_WORK INSTRUCTIONS:_ Scan the entries for the word "false" and return every line that has it.

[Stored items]
----

(* ===== verification/ParseFacts.v ===== *)
(** * Reading library maps

    Preprocessing and parsing return a map or an error for every text: the
    scanners move forward, so their fuel is enough. *)

From Stdlib Require Import ZArith Lia Ascii String.
From stdpp Require Import base list gmap strings.
From S2P Require Import Prelude Names Total MapWork MapPaths MapBuffers ChoiceFacts Macros MapParse.
Open Scope Z_scope.
Open Scope list_scope.

(** ** Preprocessing *)

Lemma with_macros_safe {A} (m : B A) Q w budget :
  spends Q w m -> safely (fun r => Q r.1) (with_macros m budget).
Proof.
  intros H work Hok. unfold with_macros. specialize (H budget).
  destruct (m budget) as [[a b'] | e | |]; [| done | done | done]. by destruct H.
Qed.

Lemma map_condition_safe line_number macros conditions trimmed directive outer changed :
  map_condition line_number macros conditions trimmed directive outer = Some changed ->
  safely (fun _ => True) changed.
Proof.
  unfold map_condition, map_error. intros H.
  repeat (case_match; simplify_eq; try done); first [apply safely_invalid | by apply safely_ret].
Qed.

Lemma map_define_safe line_number macros arguments :
  safely (fun _ => True) (map_define line_number macros arguments).
Proof.
  unfold map_define, map_error. cbv zeta.
  destruct (find_identifier (trim_start arguments)) as [[name after] |]; [| apply safely_invalid].
  destruct (negb _); [apply safely_invalid |].
  destruct (match drop _ _ with [] => false | _ :: _ => _ end); [apply safely_invalid |].
  destruct (existsb _ _); [apply safely_invalid | by apply safely_ret].
Qed.

Lemma map_text_safe line_number macros budget raw_line :
  safely (fun _ => True) (map_text line_number macros budget raw_line).
Proof.
  unfold map_text. eapply safely_bind; [eapply with_macros_safe, expand_expander |]. intros [expanded budget'] _.
  destruct (strip_preprocessor_comments expanded false) as [visible open].
  destruct (preprocessor_directive visible) as [[name rest] |]; [apply safely_invalid |].
  do 2 safe_step. by apply safely_ret.
Qed.

Lemma map_line_effect_safe edition st line_number raw_line trimmed :
  safely (fun _ => True) (map_line_effect edition st line_number raw_line trimmed).
Proof.
  unfold map_line_effect. cbv zeta.
  destruct (map_condition _ _ _ _ _ _) as [changed |] eqn:E.
  { eapply safely_bind; [by eapply map_condition_safe |]. intros c _. by apply safely_ret. }
  destruct (negb _); [by apply safely_ret |].
  destruct (is_directive _ ["define"%string]).
  { eapply safely_bind; [apply map_define_safe |]. intros m _. by apply safely_ret. }
  destruct (is_directive _ ["undef"%string]).
  { destruct (first_macro_identifier _); [by apply safely_ret | apply safely_invalid]. }
  destruct (is_directive _ ["undefineall"%string]).
  { destruct edition; [apply safely_invalid | by apply safely_ret]. }
  destruct (is_directive _ ["include"%string]); [apply safely_invalid |].
  eapply safely_bind; [apply map_text_safe |]. intros [expanded budget'] _. by apply safely_ret.
Qed.

Lemma map_line_safe edition st numbered : safely (fun _ => True) (map_line edition st numbered).
Proof.
  unfold map_line. destruct numbered as [line_number raw_line], (strip_preprocessor_comments _ _) as [line open].
  eapply safely_bind; [apply map_line_effect_safe |]. intros effect _. cbv zeta.
  do 2 safe_step. by apply safely_ret.
Qed.

Lemma safely_get {A} (Q : A -> Prop) (k : LibraryMapWorkBudget -> W A) :
  (forall work, safely Q (k work)) -> safely Q (bind get k).
Proof. intros H work Hok. by apply (H work work). Qed.

Lemma preprocess_safe text defines edition :
  safely (fun _ => True) (preprocess_library_map text defines edition).
Proof.
  unfold preprocess_library_map. apply safely_get. intros work. cbv zeta.
  eapply safely_bind.
  { apply (safely_fold (fun _ _ => True)); [done |]. intros. apply map_line_safe. }
  intros st _. destruct (map_conditions st); [by apply safely_ret | apply safely_invalid].
Qed.

(** ** Scanners *)

Lemma advance_while_ge p t index : (index <= advance_while p t index)%nat.
Proof. unfold advance_while. lia. Qed.

Lemma advance_while_gt p t index b :
  t !! index = Some b -> p b = true -> (index < advance_while p t index)%nat.
Proof.
  intros L P. unfold advance_while. rewrite (drop_S t b index L). cbn [run_of]. rewrite P. lia.
Qed.

Lemma past_end (t : bytes) index : (length t <= index)%nat -> t !! index = None.
Proof. apply lookup_ge_None_2. Qed.

Lemma identifier_end_ge t index : (index <= identifier_end t index)%nat.
Proof.
  unfold identifier_end. destruct (byte_is _ _ _); [| apply advance_while_ge].
  etrans; [| apply advance_while_ge]. lia.
Qed.

Lemma identifier_end_gt t index b :
  t !! index = Some b -> Ascii.eqb b backslash || is_ascii_alphabetic b || Ascii.eqb b "_" || Ascii.eqb b "$" = true ->
  (index < identifier_end t index)%nat.
Proof.
  intros L Hb. unfold identifier_end. destruct (byte_is t index backslash) eqn:E.
  - pose proof (advance_while_ge (fun b => negb (is_ascii_whitespace b)) t (index + 1)). lia.
  - eapply advance_while_gt; [done |]. unfold identifier_byte, is_ascii_alphanumeric.
    destruct (Ascii.eqb_spec b backslash) as [-> | _].
    { unfold byte_is in E. by rewrite bool_decide_true in E. }
    destruct (is_ascii_alphabetic b), (Ascii.eqb b "_"), (Ascii.eqb b "$"), (is_ascii_digit b); done.
Qed.

Lemma trivia_safe fuel t index :
  (length t <= fuel + index)%nat -> safely (fun next => (index <= next)%nat) (trivia fuel t index).
Proof.
  revert index. induction fuel as [| fuel IH]; intros index Hf; cbn [trivia].
  - rewrite (past_end t index) by lia. by apply safely_ret.
  - unfold bytes in *. destruct (t !! index) as [b |] eqn:L; [| by apply safely_ret].
    destruct (is_ascii_whitespace b).
    { eapply safely_weaken; [apply IH; lia |]. intros next ?. cbn in *. lia. }
    destruct (_ && byte_is t (index + 1) "/").
    { pose proof (advance_while_ge (fun c => negb (Ascii.eqb c newline)) t (index + 2)).
      eapply safely_weaken; [apply IH; lia |]. intros next ?. cbn in *. lia. }
    destruct (_ && byte_is t (index + 1) "*"); [| by apply safely_ret].
    destruct (close_comment _) as [offset |]; [| apply safely_invalid].
    eapply safely_weaken; [apply IH; lia |]. intros next ?. cbn in *. lia.
Qed.

Lemma declaration_loop_safe fuel t start index :
  (length t <= fuel + index)%nat -> safely (fun stop => (index <= stop)%nat) (declaration_loop fuel t start index).
Proof.
  revert index. induction fuel as [| fuel IH]; intros index Hf; cbn [declaration_loop];
    destruct (Nat.leb_spec (length t) index); try apply safely_invalid; [lia |].
  eapply safely_bind; [apply trivia_safe; lia |]. intros next Hn.
  unfold bytes in *. destruct (t !! next) as [b |] eqn:L; [| apply safely_invalid].
  destruct (Ascii.eqb b quote).
  { destruct (string_close _) as [n |]; [| apply safely_invalid].
    eapply safely_weaken; [apply IH; lia |]. intros stop ?. cbn in *. lia. }
  destruct (_ || _) eqn:Hb.
  - pose proof (identifier_end_gt t next b L Hb). cbv zeta.
    destruct (bool_decide _).
    + eapply safely_bind; [apply trivia_safe; lia |]. intros after Ha. cbn in Ha.
      destruct (byte_is t after ":"); [| apply safely_ret; lia].
      eapply safely_bind; [apply trivia_safe; lia |]. intros name Hname. cbn in Hname. apply safely_ret.
      pose proof (identifier_end_ge t name). lia.
    + eapply safely_weaken; [apply IH; lia |]. intros stop ?. cbn in *. lia.
  - eapply safely_weaken; [apply IH; lia |]. intros stop ?. cbn in *. lia.
Qed.

(** ** Tokens *)

Lemma push_token_safe tokens value range offset operation :
  safely (fun _ => True) (push_library_map_token tokens value range offset operation).
Proof. unfold push_library_map_token. safe_step. by apply safely_ret. Qed.

Lemma token_loop_safe fuel t index tokens :
  (length t <= fuel + index)%nat -> safely (fun _ => True) (token_loop fuel t index tokens).
Proof.
  revert index tokens. induction fuel as [| fuel IH]; intros index tokens Hf; cbn [token_loop].
  - rewrite (past_end t index) by lia. by apply safely_ret.
  - unfold bytes in *. destruct (t !! index) as [b |] eqn:L; [| by apply safely_ret]. cbv zeta.
    destruct (is_ascii_whitespace b) eqn:Hw; [apply IH; lia |].
    destruct (at_statement_start tokens && at_config t index).
    { eapply safely_bind; [apply declaration_loop_safe; lia |]. intros stop Hs. cbn in Hs.
      eapply safely_bind; [apply push_token_safe |]. intros tokens' _. apply IH. lia. }
    destruct (starts_library_map_line_comment _ _ _).
    { pose proof (advance_while_ge (fun c => negb (Ascii.eqb c newline)) t (index + 2)). apply IH. lia. }
    destruct (_ && (_ || _)).
    { destruct (close_comment _); [apply IH; lia | apply safely_invalid]. }
    destruct (Ascii.eqb b quote).
    { destruct (quoted_length _ _) as [n |]; [| apply safely_invalid].
      do 2 safe_step. destruct (negb _); [apply safely_invalid | apply IH; lia]. }
    destruct (Ascii.eqb b ";" || Ascii.eqb b ",") eqn:Hp.
    { eapply safely_bind; [apply push_token_safe |]. intros tokens' _. apply IH. lia. }
    eapply safely_bind; [apply push_token_safe |]. intros tokens' _. apply IH.
    pose proof (advance_while_gt (fun c => negb (ends_token c)) t index b L) as G.
    enough (index < advance_while (fun c => negb (ends_token c)) t index)%nat by lia.
    apply G. unfold ends_token. rewrite Hw. cbn [orb]. by rewrite Hp.
Qed.

(** ** Declarations *)

Lemma incdir_clause_shorter tokens rest :
  incdir_clause tokens = Some rest -> (length rest < length tokens)%nat.
Proof. unfold incdir_clause. intros H. repeat (case_match; simplify_eq; cbn in *); lia. Qed.

Lemma library_items_safe fuel name tokens in_incdir pats dirs :
  (length tokens <= fuel)%nat ->
  safely (fun r => (length r.2 <= length tokens)%nat) (library_items fuel name tokens in_incdir pats dirs).
Proof.
  revert tokens in_incdir pats dirs.
  induction fuel as [| fuel IH]; intros tokens in_incdir pats dirs Hf; destruct tokens as [| token rest];
    cbn [library_items]; try (apply safely_ret; cbn; lia).
  { cbn in Hf. lia. }
  destruct (token_is token ";"); [by apply safely_ret |].
  assert (forall in_incdir pats dirs,
    safely (fun r => (length r.2 <= length (token :: rest))%nat) (library_items fuel name rest in_incdir pats dirs)).
  { intros. eapply safely_weaken; [apply IH; cbn in *; lia |]. intros r ?. cbn in *. lia. }
  destruct (token_is token ","); [done |].
  destruct (incdir_clause _) as [rest' |] eqn:E.
  - apply incdir_clause_shorter in E. destruct in_incdir; [apply safely_invalid |].
    eapply safely_weaken; [apply IH; cbn in *; lia |]. intros r ?. cbn in *. lia.
  - safe_step. by destruct in_incdir.
Qed.

Section Layout.
Context `{Layout}.

Lemma operand_safe tokens text :
  safely (fun r => (length r.2 < length tokens)%nat) (operand tokens text).
Proof.
  destruct tokens as [| token rest]; cbn; [apply safely_invalid |].
  destruct (token_is token ";"); [apply safely_invalid | apply safely_ret; cbn; lia].
Qed.

Lemma expect_semicolon_safe tokens :
  safely (fun rest => (length rest < length tokens)%nat) (expect_semicolon tokens).
Proof.
  destruct tokens as [| token rest]; cbn; [apply safely_invalid |].
  destruct (token_is token ";"); [apply safely_ret; cbn; lia | apply safely_invalid].
Qed.

(** An entry of a map names a source. *)
Definition has_patterns (entry : LibraryMapEntry) : Prop := patterns entry <> [].

Lemma parse_library_safe tokens :
  safely (fun r => has_patterns r.1 /\ (length r.2 < length tokens)%nat) (parse_library tokens).
Proof.
  unfold parse_library. eapply safely_bind; [apply operand_safe |]. intros [name rest] Hr. cbn in Hr. safe_step.
  eapply safely_bind; [by apply library_items_safe |]. intros [[[pats dirs] in_incdir] rest'] Hr'. cbn in Hr'.
  destruct pats as [| pat pats]; [apply safely_invalid |].
  destruct (in_incdir && _); [apply safely_invalid |]. safe_step. apply safely_ret. split; [done |]. cbn. lia.
Qed.

Lemma declarations_loop_safe fuel text tokens ds :
  (length tokens <= fuel)%nat -> Forall has_patterns (decl_entries ds) ->
  safely (fun ds' => Forall has_patterns (decl_entries ds')) (declarations_loop fuel text tokens ds).
Proof.
  revert tokens ds.
  induction fuel as [| fuel IH]; intros tokens ds Hf Hds; destruct tokens as [| token rest];
    cbn [declarations_loop]; try by apply safely_ret.
  { cbn in Hf. lia. }
  cbn in Hf. destruct (configuration token) as [range |].
  { eapply safely_bind; [apply safely_charge_allocation_usize, sizes_nonneg |]. intros _ _. apply IH; [lia | done]. }
  destruct (token_is token ";"); [apply IH; [lia | done] |].
  destruct (token_is token "include").
  { eapply safely_bind; [apply operand_safe |]. intros [path rest'] Hr. cbn in Hr. safe_step.
    eapply safely_bind; [apply expect_semicolon_safe |]. intros rest'' Hr'. cbn in Hr'. apply IH; [lia | done]. }
  destruct (token_is token "library"); [| apply safely_invalid].
  eapply safely_bind; [apply parse_library_safe |]. intros [entry rest'] [He Hr]. cbn in He, Hr.
  eapply safely_bind; [apply expect_semicolon_safe |]. intros rest'' Hr'. cbn in Hr'. apply IH; [lia |].
  apply Forall_app_2; [done |]. by apply Forall_singleton.
Qed.

(** A byte of a projection: the byte of the text, or a blank in its place; line
    ends stay. *)
Definition shows (o b : ascii) : Prop := o = b \/ (o = " "%char /\ b <> newline /\ b <> carriage_return).

Lemma mask_shows t : Forall2 shows (mask t) t.
Proof.
  unfold mask. induction t as [| b t IH]; cbn; constructor; [| done].
  destruct (Ascii.eqb_spec b carriage_return); [by left |]. destruct (Ascii.eqb_spec b newline); [by left |].
  by right.
Qed.

Lemma shows_refl t : Forall2 shows t t.
Proof. induction t; constructor; [by left | done]. Qed.

Lemma project_ranges_safe text ranges previous :
  safely (fun out => Forall2 shows out (drop previous text)) (project_ranges text ranges previous).
Proof.
  revert previous. induction ranges as [| [start stop] ranges IH]; intros previous; cbn [project_ranges];
    [apply safely_ret, mask_shows |].
  destruct (Nat.ltb_spec start previous); [apply safely_fail |].
  destruct (Nat.ltb_spec stop start); [apply safely_fail |].
  destruct (Nat.ltb_spec (length text) stop); [apply safely_fail |]. cbn [orb].
  eapply safely_bind; [apply IH |]. intros tail Ht. apply safely_ret.
  assert (E : drop previous text
              = take (start - previous) (drop previous text) ++ take (stop - start) (drop start text) ++ drop stop text).
  { rewrite <- (take_drop (start - previous) (drop previous text)) at 1. f_equal. rewrite drop_drop.
    replace (previous + (start - previous))%nat with start by lia.
    rewrite <- (take_drop (stop - start) (drop start text)) at 1. f_equal. rewrite drop_drop. f_equal. lia. }
  rewrite E at 2. apply Forall2_app; [apply mask_shows |]. apply Forall2_app; [apply shows_refl | done].
Qed.

(** What is parsed: every entry names a source, and the configurations are shown
    at their places in the text. *)
Definition parsed_from (text : bytes) (p : ParsedLibraryMap) : Prop :=
  Forall has_patterns (map_entries p)
  /\ match map_configuration p with Some out => Forall2 shows out text | None => True end.

Lemma parse_safe text : safely (parsed_from text) (parse_library_map text).
Proof.
  unfold parse_library_map. safe_step.
  eapply safely_bind; [apply token_loop_safe; lia |]. intros tokens _.
  eapply safely_bind; [by apply declarations_loop_safe |]. intros ds Hds. cbv beta in Hds.
  apply (safely_bind (fun c => match c with Some out => Forall2 shows out text | None => True end));
    [| intros projected Hp; by apply safely_ret].
  unfold project. destruct (decl_ranges ds); [by apply safely_ret |]. do 2 safe_step.
  eapply safely_bind; [apply project_ranges_safe |]. intros out Ho.
  destruct (utf8_valid out); [by apply safely_ret | apply safely_fail].
Qed.
End Layout.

----

_REPLY:_
  destruct (match drop _ _ with [] => false | _ :: _ => _ end); [apply safely_invalid |].
  destruct (strip_preprocessor_comments expanded false) as [visible open].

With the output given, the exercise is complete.